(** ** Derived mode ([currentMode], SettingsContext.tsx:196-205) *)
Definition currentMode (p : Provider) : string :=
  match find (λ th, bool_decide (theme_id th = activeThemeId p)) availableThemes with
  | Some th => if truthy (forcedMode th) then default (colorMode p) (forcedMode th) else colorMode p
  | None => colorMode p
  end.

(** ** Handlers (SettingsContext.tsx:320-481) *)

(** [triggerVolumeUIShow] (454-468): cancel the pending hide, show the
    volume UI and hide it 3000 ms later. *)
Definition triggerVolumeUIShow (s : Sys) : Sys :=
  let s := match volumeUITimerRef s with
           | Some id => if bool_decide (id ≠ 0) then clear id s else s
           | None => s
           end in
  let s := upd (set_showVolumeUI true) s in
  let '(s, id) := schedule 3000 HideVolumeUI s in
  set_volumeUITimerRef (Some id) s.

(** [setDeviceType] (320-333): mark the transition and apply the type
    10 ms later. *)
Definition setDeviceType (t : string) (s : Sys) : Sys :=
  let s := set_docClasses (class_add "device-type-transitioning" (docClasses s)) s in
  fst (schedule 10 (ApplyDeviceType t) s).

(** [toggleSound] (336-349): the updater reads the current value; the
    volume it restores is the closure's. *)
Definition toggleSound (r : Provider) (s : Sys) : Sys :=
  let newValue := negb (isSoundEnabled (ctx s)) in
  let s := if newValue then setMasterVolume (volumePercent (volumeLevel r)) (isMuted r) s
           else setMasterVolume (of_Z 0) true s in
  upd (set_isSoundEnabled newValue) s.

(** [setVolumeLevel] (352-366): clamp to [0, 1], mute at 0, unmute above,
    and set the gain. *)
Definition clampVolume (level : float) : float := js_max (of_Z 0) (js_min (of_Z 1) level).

TASK STATEMENT
Taking the listing line by line, count those with the word "true" and report that number only.

ANSWER FOR THE TASK
2